**WORK REQUIRED:** Reading through the lines below, count those that include the string "destruct"; the answer is that number and nothing else.

**STORED DATA:**
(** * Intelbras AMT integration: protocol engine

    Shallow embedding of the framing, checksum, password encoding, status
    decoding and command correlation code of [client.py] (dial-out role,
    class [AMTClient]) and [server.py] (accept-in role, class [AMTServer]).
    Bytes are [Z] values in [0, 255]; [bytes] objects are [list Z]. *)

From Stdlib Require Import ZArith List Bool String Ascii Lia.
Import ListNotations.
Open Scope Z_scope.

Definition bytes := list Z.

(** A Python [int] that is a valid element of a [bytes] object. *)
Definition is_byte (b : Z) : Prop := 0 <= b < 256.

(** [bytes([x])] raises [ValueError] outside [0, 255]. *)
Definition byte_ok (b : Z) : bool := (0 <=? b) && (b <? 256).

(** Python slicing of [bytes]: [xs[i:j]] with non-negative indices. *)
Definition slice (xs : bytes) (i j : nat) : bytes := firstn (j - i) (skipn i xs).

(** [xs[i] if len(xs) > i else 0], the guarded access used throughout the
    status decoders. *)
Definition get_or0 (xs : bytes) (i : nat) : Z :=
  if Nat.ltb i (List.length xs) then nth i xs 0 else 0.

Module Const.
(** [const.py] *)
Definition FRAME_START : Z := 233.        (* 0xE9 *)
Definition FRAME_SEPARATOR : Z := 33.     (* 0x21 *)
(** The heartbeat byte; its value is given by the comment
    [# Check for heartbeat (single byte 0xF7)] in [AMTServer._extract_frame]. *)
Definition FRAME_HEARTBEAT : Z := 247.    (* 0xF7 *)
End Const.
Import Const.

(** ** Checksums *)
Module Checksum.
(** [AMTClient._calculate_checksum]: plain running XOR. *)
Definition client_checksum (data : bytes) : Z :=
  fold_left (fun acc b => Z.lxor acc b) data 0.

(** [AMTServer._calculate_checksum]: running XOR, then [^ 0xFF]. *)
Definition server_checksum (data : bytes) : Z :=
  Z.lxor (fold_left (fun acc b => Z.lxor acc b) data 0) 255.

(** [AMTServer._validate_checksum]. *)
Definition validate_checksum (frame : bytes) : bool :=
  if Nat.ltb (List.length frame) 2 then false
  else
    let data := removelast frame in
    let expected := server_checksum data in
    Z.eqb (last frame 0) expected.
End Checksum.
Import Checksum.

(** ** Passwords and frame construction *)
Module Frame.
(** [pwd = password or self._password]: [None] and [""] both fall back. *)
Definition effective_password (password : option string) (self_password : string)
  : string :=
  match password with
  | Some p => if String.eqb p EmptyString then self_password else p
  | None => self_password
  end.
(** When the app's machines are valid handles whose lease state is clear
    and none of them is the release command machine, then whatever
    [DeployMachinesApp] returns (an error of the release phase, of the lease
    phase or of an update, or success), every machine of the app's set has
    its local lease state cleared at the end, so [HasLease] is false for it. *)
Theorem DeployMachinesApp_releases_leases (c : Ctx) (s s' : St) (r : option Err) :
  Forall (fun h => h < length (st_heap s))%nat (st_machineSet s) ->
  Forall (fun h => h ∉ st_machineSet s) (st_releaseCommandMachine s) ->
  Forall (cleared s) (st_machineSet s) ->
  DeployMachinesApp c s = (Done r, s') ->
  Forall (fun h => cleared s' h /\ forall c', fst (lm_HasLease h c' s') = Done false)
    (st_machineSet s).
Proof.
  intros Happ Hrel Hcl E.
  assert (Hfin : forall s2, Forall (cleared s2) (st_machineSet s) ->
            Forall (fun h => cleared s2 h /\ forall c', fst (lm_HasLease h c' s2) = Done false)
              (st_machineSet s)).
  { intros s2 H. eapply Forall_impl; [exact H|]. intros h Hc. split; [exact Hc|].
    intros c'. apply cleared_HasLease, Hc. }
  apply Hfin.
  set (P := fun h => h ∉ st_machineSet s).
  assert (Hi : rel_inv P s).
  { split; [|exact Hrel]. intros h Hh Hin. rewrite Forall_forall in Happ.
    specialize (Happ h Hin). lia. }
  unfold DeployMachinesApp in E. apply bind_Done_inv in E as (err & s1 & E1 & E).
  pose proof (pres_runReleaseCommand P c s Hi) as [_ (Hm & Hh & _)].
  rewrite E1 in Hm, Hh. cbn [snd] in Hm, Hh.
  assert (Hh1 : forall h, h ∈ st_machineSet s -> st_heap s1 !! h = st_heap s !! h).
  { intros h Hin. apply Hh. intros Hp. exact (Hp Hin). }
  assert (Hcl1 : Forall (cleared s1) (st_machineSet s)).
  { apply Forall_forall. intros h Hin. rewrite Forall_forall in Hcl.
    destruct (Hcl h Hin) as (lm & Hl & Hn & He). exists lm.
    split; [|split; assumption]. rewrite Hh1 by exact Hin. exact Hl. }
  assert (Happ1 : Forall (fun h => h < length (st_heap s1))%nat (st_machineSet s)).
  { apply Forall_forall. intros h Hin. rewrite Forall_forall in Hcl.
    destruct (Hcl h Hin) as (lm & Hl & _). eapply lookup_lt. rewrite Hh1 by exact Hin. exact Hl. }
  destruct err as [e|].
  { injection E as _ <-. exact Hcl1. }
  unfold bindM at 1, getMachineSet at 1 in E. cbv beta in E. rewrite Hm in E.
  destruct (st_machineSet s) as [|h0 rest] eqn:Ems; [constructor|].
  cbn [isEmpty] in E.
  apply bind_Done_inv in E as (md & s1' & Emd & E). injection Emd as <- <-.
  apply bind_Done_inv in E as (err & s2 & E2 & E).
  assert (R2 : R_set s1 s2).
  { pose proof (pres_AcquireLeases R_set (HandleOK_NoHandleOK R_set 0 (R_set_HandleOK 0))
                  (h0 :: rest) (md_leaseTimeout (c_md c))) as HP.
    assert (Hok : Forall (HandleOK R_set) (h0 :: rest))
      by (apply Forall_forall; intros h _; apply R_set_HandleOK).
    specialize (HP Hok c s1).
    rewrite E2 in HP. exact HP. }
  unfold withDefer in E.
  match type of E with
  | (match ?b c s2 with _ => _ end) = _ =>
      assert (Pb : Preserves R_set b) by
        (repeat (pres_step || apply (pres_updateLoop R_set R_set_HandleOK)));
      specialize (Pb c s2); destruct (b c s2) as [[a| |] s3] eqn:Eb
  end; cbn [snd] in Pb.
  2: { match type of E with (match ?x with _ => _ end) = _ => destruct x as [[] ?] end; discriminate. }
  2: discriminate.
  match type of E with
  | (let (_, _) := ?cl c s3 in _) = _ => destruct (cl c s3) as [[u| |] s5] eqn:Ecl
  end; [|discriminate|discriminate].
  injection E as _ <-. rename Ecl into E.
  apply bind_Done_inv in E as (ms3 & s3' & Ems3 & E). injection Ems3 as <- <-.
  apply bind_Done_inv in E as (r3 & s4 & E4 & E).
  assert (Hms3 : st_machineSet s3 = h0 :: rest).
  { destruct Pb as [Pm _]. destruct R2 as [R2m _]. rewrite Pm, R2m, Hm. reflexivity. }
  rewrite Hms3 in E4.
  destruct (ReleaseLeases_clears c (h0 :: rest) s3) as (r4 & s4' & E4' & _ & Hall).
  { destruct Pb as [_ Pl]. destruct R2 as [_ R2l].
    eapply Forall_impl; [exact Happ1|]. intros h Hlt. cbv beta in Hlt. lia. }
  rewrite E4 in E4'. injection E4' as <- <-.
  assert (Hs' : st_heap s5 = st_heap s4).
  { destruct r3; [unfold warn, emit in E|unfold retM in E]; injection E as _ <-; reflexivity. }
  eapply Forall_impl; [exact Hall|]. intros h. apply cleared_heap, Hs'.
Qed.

**EXERCISE OUTPUT:** 11